(Collected data)
**********
(** C6: A ring buffer built by [Create] behaves, for every interleaving of
    reservations, payload writes, commits, discards and reader operations that
    respects the client protocol, exactly like a bounded FIFO history of records:
    the same reservations are granted or refused (room for [capacity] records that
    the reader has not released), readers are offered exactly the committed records
    in reservation order, skipping the discarded ones and stopping at one still being
    written, [AvailableSamples] counts the records left, and every word read back is
    the word written, even across the wrap-around.  In particular [GetNext] always
    returns.  The total volume is below 2^64 bytes, so positions do not wrap. *)
Theorem ring_buffer_refines_queue os page req size rb es q' outs :
  Create os page req size = inr rb ->
  8 <= page <= 2 ^ 63 -> 0 <= req <= 2 ^ 63 -> 0 <= size < 2 ^ 61 ->
  zlen es * record_size size < 2 ^ 64 ->
  a_run (capacity rb) size empty_queue es = Some (q', outs) ->
  exists s', c_run (mkSys rb [] None []) es = Some (s', outs) /\ rel s' q'.
Proof.
  intros Hc Hp Hr Hs Hov Ha. destruct (Create_rel _ _ _ _ _ Hc Hp Hr Hs) as [R _].
  pose proof (Create_inr _ _ _ _ _ Hc) as Hrb.
  apply run_refines with empty_queue; [done|..]; unfold pos; cbn -[record_size] in *;
    rewrite Hrb in *; done.
Qed.

Definition witness_os : os_answers := mkOs true true true true true.
Definition witness_rb : RingBufferImpl :=
  {| mask := 63; meta_size := 64; data_size := 64; data := ∅; writer_pos := 0;
     reader_pos := 0; intermediate_reader_pos := 0; sample_size := 16 |}.
(** Two 24-byte records fit into 64 bytes; the third round wraps around. *)
Definition witness_events : list event :=
  [EReserve true; EReserve true; EReserve true; EReserve false;
   EWrite 0 0 11; EWrite 1 1 22; ECommit 1; EOpen; EAvailable; ENext; ECommit 0; ENext;
   ERead 0 0; ENext; ERead 1 1; ENext; EClose;
   EReserve true; EWrite 2 0 33; EWrite 2 1 44; EReserve true; EDiscard 3; ECommit 2;
   EOpen; ENext; ERead 0 0; ERead 0 1; ENext; EClose].

Lemma ring_buffer_refines_queue_witness :
  exists s', c_run (mkSys witness_rb [] None []) witness_events =
    Some (s', [OGranted; OGranted; OFull; OTimeout; ODone; ODone; ODone; ODone; OCount 2;
               ONothing; ODone; ORecord; OWord 11; ORecord; OWord 22; ONothing; ODone;
               OGranted; ODone; ODone; OGranted; ODone; ODone; ODone; ORecord; OWord 33;
               OWord 44; ONothing; ODone]).
Proof.
  edestruct (ring_buffer_refines_queue witness_os 64 40 16 witness_rb witness_events)
    as (s' & H & _);
    [reflexivity|lia..|vm_compute; reflexivity|vm_compute; reflexivity|].
  exists s'. exact H.
Defined.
**********
# WHAT IS BEING ASKED
Please transcribe each of the entries, exactly as written.

# RESPONSE AREA
(** C6: A ring buffer built by [Create] behaves, for every interleaving of
    reservations, payload writes, commits, discards and reader operations that
    respects the client protocol, exactly like a bounded FIFO history of records:
    the same reservations are granted or refused (room for [capacity] records that
    the reader has not released), readers are offered exactly the committed records
    in reservation order, skipping the discarded ones and stopping at one still being
    written, [AvailableSamples] counts the records left, and every word read back is
    the word written, even across the wrap-around.  In particular [GetNext] always
    returns.  The total volume is below 2^64 bytes, so positions do not wrap. *)
Theorem ring_buffer_refines_queue os page req size rb es q' outs :
  Create os page req size = inr rb ->
  8 <= page <= 2 ^ 63 -> 0 <= req <= 2 ^ 63 -> 0 <= size < 2 ^ 61 ->
  zlen es * record_size size < 2 ^ 64 ->
  a_run (capacity rb) size empty_queue es = Some (q', outs) ->
  exists s', c_run (mkSys rb [] None []) es = Some (s', outs) /\ rel s' q'.
Proof.
  intros Hc Hp Hr Hs Hov Ha. destruct (Create_rel _ _ _ _ _ Hc Hp Hr Hs) as [R _].
  pose proof (Create_inr _ _ _ _ _ Hc) as Hrb.
  apply run_refines with empty_queue; [done|..]; unfold pos; cbn -[record_size] in *;
    rewrite Hrb in *; done.
Qed.

Definition witness_os : os_answers := mkOs true true true true true.
Definition witness_rb : RingBufferImpl :=
  {| mask := 63; meta_size := 64; data_size := 64; data := ∅; writer_pos := 0;
     reader_pos := 0; intermediate_reader_pos := 0; sample_size := 16 |}.
(** Two 24-byte records fit into 64 bytes; the third round wraps around. *)
Definition witness_events : list event :=
  [EReserve true; EReserve true; EReserve true; EReserve false;
   EWrite 0 0 11; EWrite 1 1 22; ECommit 1; EOpen; EAvailable; ENext; ECommit 0; ENext;
   ERead 0 0; ENext; ERead 1 1; ENext; EClose;
   EReserve true; EWrite 2 0 33; EWrite 2 1 44; EReserve true; EDiscard 3; ECommit 2;
   EOpen; ENext; ERead 0 0; ERead 0 1; ENext; EClose].

Lemma ring_buffer_refines_queue_witness :
  exists s', c_run (mkSys witness_rb [] None []) witness_events =
    Some (s', [OGranted; OGranted; OFull; OTimeout; ODone; ODone; ODone; ODone; OCount 2;
               ONothing; ODone; ORecord; OWord 11; ORecord; OWord 22; ONothing; ODone;
               OGranted; ODone; ODone; OGranted; ODone; ODone; ODone; ORecord; OWord 33;
               OWord 44; ONothing; ODone]).
Proof.
  edestruct (ring_buffer_refines_queue witness_os 64 40 16 witness_rb witness_events)
    as (s' & H & _);
    [reflexivity|lia..|vm_compute; reflexivity|vm_compute; reflexivity|].
  exists s'. exact H.
Defined.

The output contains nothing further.